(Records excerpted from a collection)
■ ■ ■ ■ ■ ■ ■

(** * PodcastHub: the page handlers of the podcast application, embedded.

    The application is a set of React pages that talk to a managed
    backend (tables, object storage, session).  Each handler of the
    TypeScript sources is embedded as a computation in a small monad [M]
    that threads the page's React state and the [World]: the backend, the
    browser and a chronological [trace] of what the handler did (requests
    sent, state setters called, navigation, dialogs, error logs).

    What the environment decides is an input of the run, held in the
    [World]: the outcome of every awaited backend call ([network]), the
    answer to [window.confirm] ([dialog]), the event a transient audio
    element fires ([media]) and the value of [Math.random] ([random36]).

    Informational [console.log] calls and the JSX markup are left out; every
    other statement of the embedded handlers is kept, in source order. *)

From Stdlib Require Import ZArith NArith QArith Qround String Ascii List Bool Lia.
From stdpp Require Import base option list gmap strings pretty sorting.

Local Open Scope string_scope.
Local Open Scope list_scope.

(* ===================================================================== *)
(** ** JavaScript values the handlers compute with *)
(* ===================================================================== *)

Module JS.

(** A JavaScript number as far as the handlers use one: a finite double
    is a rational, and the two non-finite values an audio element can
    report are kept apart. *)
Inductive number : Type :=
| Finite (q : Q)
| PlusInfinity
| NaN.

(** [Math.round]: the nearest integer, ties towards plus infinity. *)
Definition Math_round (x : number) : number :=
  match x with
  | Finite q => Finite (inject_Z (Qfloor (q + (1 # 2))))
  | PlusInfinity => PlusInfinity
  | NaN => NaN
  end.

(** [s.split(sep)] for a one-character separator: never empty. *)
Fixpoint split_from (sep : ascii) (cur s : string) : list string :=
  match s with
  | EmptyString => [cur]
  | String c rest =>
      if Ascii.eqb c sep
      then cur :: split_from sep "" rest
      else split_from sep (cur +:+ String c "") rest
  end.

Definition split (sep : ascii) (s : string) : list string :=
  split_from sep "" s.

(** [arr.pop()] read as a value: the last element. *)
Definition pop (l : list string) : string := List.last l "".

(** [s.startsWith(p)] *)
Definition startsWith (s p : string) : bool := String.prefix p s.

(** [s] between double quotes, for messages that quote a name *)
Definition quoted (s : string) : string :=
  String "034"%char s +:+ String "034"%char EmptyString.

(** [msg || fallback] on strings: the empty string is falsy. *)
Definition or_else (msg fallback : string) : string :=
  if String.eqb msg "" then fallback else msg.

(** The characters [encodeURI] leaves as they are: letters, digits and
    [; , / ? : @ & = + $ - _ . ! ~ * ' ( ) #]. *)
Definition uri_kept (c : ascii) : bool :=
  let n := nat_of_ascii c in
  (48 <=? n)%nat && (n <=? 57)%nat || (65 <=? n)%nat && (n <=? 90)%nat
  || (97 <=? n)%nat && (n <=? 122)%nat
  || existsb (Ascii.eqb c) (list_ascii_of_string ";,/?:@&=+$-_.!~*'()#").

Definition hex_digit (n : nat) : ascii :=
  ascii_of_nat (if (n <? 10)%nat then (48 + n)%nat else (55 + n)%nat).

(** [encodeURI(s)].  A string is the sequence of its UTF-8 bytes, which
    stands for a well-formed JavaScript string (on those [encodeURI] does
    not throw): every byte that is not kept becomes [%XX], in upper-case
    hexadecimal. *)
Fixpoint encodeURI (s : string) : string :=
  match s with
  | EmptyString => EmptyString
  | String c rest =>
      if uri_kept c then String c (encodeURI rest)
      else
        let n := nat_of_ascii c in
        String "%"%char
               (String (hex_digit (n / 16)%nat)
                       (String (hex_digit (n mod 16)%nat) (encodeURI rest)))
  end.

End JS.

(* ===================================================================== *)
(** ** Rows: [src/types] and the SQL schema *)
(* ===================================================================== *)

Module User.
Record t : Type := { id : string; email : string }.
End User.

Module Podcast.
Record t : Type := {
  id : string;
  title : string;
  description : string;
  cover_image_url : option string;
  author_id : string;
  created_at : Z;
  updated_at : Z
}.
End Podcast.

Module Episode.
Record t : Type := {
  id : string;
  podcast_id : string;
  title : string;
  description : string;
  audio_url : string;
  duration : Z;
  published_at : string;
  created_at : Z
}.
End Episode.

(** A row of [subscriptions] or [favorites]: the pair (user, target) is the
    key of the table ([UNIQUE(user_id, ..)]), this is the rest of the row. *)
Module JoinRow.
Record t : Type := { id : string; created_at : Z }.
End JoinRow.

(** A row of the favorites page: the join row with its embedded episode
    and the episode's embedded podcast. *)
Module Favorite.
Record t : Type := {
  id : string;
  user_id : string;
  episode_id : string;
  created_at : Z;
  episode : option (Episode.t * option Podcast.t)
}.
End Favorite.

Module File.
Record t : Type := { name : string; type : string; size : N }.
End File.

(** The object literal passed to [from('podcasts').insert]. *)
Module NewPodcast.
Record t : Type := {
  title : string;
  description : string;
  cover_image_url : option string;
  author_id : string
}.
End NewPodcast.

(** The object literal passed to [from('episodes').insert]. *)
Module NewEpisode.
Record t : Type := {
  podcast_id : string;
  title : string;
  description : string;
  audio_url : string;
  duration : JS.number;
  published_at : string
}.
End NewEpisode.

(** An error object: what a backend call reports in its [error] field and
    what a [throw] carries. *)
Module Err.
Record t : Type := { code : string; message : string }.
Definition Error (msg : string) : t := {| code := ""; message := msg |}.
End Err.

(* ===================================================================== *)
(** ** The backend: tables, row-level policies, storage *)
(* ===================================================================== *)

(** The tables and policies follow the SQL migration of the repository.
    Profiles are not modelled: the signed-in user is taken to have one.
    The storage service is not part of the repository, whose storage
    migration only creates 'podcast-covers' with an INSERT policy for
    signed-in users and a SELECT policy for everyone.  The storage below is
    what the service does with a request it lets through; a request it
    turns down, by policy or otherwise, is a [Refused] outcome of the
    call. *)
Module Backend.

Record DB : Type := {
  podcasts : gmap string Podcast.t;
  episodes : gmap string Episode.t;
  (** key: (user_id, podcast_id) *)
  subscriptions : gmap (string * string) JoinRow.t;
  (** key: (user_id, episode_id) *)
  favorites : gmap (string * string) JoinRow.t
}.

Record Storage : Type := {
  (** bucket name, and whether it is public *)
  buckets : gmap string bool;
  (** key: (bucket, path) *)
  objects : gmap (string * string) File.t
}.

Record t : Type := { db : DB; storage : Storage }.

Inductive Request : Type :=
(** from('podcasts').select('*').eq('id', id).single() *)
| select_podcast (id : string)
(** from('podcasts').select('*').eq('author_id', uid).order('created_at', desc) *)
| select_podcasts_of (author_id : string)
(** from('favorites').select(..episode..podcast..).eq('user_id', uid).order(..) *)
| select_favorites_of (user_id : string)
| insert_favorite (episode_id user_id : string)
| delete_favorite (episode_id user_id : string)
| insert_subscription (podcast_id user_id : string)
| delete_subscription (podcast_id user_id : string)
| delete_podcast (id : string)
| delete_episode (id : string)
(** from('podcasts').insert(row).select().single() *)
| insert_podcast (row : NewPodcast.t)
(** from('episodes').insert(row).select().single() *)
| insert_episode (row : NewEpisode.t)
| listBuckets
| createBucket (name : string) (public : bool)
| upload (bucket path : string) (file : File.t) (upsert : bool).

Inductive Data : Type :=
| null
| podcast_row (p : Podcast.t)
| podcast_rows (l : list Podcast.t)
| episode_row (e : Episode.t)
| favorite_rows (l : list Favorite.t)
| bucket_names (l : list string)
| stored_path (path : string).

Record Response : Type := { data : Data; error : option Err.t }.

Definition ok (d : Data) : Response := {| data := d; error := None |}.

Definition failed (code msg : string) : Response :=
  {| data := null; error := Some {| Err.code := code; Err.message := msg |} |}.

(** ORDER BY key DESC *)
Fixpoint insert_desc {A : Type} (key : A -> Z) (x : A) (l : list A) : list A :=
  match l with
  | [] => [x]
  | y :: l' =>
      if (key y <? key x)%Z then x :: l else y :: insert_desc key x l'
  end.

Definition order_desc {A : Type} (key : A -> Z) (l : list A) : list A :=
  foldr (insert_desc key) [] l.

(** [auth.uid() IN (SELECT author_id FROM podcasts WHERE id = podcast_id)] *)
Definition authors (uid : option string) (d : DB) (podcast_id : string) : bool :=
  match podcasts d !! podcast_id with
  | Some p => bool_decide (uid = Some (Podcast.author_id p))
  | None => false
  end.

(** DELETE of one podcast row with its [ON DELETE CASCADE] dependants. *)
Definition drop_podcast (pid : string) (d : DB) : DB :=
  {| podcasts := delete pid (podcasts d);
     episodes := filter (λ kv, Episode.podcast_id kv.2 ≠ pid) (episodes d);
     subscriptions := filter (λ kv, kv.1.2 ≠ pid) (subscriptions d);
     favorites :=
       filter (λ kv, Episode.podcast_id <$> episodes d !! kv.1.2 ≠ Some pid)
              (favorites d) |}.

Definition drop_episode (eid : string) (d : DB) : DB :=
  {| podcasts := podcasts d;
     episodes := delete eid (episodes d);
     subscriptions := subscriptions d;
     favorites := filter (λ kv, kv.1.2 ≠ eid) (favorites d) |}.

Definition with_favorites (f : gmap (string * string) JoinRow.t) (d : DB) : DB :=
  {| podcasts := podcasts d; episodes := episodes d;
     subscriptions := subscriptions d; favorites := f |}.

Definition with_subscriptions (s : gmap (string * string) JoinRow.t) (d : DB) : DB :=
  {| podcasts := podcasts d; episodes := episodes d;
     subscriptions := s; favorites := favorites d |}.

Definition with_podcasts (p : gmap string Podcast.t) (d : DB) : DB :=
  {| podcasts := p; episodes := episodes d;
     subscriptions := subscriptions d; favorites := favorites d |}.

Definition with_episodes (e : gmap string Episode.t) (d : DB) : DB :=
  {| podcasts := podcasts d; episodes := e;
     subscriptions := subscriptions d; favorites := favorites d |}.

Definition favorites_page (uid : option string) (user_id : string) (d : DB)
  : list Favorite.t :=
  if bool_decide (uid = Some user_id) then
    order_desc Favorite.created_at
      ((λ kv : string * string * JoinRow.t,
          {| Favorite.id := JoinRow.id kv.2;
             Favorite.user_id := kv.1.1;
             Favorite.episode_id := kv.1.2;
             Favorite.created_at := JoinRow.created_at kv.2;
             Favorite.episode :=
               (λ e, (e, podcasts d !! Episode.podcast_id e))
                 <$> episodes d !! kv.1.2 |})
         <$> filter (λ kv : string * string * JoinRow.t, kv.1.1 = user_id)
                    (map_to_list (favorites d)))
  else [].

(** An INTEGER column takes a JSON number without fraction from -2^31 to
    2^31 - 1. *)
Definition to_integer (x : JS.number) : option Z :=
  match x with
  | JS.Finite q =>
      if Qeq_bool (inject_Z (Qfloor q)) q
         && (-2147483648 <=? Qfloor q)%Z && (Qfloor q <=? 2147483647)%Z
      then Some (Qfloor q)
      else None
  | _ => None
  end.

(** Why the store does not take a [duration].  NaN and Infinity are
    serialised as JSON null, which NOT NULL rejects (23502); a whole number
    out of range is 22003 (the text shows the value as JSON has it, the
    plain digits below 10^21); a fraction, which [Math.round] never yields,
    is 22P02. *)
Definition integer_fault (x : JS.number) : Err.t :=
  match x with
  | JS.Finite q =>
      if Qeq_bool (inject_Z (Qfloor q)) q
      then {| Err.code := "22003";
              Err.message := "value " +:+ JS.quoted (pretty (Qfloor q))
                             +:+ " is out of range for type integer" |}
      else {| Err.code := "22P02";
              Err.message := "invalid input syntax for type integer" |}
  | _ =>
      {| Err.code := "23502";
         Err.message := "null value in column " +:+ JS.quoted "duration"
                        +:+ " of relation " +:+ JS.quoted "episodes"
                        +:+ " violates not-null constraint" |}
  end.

■ ■ ■ ■ ■ ■ ■

- _About this task_
From the records above, retype only the lines starting at the line that contains "that threads the" and ending at the line that contains "Informational [console.log] calls", both included.

- _Result of the exercise_
    that threads the page's React state and the [World]: the backend, the
    browser and a chronological [trace] of what the handler did (requests
    sent, state setters called, navigation, dialogs, error logs).

    What the environment decides is an input of the run, held in the
    [World]: the outcome of every awaited backend call ([network]), the
    answer to [window.confirm] ([dialog]), the event a transient audio
    element fires ([media]) and the value of [Math.random] ([random36]).

    Informational [console.log] calls and the JSX markup are left out; every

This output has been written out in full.